Task description:
From the data, copy out every line in which the word "EqDecision" appears.

Exercise data:
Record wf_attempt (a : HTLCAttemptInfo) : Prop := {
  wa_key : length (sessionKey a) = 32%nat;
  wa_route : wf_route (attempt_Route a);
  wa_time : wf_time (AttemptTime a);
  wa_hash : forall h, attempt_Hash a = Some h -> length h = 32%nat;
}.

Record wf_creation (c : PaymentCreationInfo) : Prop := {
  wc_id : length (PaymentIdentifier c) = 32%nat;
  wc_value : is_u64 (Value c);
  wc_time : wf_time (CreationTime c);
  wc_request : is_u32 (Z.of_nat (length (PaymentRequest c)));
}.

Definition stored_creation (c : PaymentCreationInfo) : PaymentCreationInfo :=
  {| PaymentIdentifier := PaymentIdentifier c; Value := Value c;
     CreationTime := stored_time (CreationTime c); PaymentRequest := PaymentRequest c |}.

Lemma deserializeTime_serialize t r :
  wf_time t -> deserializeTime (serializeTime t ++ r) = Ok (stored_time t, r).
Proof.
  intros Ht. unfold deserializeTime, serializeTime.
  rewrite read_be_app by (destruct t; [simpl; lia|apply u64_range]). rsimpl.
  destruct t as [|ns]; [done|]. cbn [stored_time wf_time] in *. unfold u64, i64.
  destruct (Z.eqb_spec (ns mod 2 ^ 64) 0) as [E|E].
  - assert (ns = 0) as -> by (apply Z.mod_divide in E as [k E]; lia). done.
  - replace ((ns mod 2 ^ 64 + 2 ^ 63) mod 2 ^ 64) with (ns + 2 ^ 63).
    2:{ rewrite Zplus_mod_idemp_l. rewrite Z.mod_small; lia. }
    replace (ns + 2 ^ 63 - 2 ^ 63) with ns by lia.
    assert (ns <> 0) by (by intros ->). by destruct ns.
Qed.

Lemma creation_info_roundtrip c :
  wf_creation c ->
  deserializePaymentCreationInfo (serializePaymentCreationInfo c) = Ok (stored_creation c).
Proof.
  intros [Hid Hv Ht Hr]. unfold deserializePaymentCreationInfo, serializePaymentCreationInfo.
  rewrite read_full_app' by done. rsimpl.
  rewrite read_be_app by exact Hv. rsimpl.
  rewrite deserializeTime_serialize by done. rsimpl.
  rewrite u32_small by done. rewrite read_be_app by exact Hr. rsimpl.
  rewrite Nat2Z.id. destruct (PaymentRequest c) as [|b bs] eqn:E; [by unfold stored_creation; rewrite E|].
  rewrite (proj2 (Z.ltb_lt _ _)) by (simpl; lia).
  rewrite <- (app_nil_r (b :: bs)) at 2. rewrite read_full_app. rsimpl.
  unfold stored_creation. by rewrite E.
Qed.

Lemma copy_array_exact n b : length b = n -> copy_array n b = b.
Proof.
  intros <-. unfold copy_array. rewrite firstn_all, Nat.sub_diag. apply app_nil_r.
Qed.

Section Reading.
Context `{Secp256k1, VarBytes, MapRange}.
...
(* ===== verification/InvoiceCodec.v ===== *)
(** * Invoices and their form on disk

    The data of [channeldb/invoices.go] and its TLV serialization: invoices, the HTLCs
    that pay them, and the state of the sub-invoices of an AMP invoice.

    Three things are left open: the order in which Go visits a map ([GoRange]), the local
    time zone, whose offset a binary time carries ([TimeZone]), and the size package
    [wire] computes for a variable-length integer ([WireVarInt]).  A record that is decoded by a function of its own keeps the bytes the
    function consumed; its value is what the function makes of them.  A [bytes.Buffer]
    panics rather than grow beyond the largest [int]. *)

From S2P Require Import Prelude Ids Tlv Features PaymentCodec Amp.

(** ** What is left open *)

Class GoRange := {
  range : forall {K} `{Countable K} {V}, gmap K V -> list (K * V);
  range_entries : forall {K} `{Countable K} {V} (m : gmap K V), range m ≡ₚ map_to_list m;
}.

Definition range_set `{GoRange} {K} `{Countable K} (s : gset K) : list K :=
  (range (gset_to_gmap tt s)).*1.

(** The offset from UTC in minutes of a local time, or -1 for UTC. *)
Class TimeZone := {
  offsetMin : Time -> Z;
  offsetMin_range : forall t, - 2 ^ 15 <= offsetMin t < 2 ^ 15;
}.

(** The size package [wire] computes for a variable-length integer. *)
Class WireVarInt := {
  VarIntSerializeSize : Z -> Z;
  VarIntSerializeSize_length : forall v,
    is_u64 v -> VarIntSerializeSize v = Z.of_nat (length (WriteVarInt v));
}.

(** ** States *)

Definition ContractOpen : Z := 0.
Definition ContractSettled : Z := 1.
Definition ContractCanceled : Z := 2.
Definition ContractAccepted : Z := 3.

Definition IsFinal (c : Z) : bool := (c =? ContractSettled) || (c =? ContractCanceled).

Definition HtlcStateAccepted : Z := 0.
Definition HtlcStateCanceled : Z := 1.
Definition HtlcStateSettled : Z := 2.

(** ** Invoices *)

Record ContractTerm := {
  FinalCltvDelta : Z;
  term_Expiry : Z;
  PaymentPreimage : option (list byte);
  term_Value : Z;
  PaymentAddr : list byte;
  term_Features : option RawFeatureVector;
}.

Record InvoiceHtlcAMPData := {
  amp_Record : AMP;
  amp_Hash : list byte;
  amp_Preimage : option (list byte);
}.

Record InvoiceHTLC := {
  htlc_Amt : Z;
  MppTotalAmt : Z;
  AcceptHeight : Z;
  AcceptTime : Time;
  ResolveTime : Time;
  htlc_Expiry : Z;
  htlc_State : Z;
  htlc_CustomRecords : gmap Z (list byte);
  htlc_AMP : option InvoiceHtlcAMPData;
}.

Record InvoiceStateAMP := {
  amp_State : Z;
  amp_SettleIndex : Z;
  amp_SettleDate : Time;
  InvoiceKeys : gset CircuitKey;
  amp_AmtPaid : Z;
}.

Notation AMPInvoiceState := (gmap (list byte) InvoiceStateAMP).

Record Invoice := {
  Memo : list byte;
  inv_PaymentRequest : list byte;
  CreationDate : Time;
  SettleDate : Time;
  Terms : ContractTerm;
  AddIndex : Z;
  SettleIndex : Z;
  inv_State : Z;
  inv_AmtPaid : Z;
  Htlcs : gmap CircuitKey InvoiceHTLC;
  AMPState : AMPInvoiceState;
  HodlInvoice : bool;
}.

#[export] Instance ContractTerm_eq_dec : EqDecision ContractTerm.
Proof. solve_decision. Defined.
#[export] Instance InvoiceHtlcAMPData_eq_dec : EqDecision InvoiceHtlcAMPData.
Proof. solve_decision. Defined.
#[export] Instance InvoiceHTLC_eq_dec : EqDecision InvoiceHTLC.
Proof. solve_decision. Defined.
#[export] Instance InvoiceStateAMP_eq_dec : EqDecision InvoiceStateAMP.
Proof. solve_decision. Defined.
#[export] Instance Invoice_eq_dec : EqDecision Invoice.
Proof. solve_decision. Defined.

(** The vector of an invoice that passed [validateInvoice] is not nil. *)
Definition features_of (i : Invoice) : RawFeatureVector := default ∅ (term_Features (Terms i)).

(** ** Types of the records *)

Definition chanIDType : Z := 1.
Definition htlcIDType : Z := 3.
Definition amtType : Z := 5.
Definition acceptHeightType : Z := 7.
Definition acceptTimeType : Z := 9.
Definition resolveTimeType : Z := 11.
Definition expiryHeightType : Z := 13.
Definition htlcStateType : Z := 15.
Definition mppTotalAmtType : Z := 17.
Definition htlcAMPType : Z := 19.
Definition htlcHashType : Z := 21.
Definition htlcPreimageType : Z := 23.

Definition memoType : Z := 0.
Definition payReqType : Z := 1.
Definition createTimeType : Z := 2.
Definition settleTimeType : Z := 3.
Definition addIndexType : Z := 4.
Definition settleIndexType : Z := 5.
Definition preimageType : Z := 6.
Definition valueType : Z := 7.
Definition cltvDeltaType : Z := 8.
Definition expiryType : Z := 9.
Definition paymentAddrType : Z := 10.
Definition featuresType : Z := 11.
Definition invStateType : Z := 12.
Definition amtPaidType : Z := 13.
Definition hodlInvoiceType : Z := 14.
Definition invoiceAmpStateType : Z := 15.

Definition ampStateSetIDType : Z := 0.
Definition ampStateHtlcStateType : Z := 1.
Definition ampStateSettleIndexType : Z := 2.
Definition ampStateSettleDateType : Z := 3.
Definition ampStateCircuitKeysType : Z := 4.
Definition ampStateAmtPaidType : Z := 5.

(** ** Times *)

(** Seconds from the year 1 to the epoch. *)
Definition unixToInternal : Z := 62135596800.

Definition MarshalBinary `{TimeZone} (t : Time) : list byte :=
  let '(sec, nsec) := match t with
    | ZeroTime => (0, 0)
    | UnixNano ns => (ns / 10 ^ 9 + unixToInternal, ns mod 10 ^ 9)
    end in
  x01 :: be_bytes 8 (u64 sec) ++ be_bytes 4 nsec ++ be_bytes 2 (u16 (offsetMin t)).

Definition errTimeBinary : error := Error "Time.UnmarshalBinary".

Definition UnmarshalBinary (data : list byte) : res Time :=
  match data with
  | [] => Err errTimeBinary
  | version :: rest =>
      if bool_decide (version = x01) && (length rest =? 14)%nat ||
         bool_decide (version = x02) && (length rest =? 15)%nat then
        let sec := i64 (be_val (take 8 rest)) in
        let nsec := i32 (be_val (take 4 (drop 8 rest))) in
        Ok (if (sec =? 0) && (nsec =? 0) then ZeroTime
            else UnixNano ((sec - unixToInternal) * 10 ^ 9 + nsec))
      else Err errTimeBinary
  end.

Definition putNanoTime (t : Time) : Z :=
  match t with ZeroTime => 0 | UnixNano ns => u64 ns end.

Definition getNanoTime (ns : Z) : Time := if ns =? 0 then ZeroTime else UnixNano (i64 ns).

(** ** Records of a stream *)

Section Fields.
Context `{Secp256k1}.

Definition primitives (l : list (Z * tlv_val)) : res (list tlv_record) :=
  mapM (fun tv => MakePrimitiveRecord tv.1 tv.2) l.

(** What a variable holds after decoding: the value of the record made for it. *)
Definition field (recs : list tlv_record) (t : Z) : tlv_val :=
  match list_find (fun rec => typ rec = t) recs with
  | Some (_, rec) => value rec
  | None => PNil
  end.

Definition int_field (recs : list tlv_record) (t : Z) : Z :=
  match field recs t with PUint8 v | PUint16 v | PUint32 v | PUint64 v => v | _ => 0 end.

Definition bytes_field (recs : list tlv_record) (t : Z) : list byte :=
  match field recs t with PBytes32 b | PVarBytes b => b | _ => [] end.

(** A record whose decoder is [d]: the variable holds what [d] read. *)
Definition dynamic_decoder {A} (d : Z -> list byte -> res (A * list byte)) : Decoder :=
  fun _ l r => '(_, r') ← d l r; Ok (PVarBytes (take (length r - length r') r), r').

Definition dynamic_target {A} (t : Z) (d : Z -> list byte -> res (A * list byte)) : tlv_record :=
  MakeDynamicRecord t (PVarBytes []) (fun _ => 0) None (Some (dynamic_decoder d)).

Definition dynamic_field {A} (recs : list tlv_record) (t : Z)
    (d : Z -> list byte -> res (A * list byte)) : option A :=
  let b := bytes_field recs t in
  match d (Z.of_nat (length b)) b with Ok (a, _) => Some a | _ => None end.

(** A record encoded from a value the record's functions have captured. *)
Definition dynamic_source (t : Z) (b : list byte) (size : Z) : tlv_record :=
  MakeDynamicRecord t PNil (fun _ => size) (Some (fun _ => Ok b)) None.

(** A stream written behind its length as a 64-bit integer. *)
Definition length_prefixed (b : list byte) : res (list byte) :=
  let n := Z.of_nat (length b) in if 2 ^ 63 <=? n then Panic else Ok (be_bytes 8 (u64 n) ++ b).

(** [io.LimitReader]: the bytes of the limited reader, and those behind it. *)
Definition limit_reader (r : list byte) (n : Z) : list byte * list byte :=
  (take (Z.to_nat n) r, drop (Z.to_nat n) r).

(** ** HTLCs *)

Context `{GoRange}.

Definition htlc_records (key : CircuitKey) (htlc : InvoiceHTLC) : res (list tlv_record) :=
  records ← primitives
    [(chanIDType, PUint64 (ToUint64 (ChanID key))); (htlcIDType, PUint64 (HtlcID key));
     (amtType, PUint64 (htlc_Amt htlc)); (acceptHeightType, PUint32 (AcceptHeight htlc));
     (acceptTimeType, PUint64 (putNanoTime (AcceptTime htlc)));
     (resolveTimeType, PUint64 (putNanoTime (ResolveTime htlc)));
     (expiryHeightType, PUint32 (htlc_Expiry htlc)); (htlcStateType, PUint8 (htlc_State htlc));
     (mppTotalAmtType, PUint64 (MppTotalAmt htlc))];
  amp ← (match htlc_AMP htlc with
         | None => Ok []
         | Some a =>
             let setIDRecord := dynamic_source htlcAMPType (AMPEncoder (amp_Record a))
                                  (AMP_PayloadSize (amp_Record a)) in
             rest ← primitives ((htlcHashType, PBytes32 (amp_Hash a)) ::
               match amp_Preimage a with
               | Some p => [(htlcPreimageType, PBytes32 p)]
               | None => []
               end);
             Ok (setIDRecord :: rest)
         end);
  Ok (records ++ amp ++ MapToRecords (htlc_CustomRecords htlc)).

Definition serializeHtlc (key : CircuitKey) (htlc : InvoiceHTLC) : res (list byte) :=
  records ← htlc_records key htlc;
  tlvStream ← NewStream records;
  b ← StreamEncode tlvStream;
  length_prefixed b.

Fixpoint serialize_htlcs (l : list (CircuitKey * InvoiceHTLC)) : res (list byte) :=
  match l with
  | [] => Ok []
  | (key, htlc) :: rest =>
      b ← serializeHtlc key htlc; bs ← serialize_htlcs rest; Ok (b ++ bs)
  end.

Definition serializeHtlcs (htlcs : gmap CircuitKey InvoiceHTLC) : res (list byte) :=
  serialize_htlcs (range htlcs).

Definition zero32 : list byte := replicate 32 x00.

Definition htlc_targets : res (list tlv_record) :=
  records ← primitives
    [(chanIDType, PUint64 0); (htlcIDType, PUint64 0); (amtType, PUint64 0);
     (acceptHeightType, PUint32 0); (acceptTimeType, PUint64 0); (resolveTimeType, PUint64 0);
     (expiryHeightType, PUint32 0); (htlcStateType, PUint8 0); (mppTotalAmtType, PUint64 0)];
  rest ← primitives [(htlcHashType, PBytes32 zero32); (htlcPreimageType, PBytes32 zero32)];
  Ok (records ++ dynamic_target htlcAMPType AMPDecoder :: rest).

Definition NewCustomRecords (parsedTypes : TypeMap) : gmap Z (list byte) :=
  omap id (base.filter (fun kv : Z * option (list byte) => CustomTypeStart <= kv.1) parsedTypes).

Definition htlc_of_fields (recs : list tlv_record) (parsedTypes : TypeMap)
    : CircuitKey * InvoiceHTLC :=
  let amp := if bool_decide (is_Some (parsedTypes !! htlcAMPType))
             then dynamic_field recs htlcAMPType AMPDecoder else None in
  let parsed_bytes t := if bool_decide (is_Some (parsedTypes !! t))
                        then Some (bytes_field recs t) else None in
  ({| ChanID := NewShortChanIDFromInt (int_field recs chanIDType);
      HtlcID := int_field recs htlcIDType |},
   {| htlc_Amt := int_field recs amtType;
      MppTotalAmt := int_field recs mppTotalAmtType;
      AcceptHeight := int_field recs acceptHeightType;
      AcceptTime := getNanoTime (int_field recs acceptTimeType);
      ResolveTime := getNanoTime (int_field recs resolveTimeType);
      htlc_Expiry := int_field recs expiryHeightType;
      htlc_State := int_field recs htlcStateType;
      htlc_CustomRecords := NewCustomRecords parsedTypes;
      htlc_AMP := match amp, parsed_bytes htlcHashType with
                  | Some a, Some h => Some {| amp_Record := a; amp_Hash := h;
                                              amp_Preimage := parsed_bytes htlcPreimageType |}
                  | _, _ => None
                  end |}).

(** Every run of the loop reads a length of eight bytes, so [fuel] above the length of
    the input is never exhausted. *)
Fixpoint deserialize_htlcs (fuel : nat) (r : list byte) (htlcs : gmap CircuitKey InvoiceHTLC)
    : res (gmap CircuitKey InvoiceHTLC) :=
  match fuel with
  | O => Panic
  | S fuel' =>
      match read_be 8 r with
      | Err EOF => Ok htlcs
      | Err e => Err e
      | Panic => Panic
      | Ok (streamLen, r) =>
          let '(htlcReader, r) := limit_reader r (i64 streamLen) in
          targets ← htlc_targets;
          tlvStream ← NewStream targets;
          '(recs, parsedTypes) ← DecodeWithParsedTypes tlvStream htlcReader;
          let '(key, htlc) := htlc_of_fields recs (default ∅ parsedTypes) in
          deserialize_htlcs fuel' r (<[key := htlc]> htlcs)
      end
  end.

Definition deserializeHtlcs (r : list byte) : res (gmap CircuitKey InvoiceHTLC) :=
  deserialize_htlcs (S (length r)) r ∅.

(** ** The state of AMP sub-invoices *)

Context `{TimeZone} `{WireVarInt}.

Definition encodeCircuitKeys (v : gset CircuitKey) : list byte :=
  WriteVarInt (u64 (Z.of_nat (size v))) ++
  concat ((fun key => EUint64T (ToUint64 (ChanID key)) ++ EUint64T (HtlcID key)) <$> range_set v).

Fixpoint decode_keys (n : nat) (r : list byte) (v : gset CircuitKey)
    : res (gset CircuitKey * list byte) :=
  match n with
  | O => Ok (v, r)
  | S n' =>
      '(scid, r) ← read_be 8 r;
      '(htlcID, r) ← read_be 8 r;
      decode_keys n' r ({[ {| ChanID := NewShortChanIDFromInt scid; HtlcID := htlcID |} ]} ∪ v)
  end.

Result below:
#[export] Instance ContractTerm_eq_dec : EqDecision ContractTerm.
#[export] Instance InvoiceHtlcAMPData_eq_dec : EqDecision InvoiceHtlcAMPData.
#[export] Instance InvoiceHTLC_eq_dec : EqDecision InvoiceHTLC.
#[export] Instance InvoiceStateAMP_eq_dec : EqDecision InvoiceStateAMP.
#[export] Instance Invoice_eq_dec : EqDecision Invoice.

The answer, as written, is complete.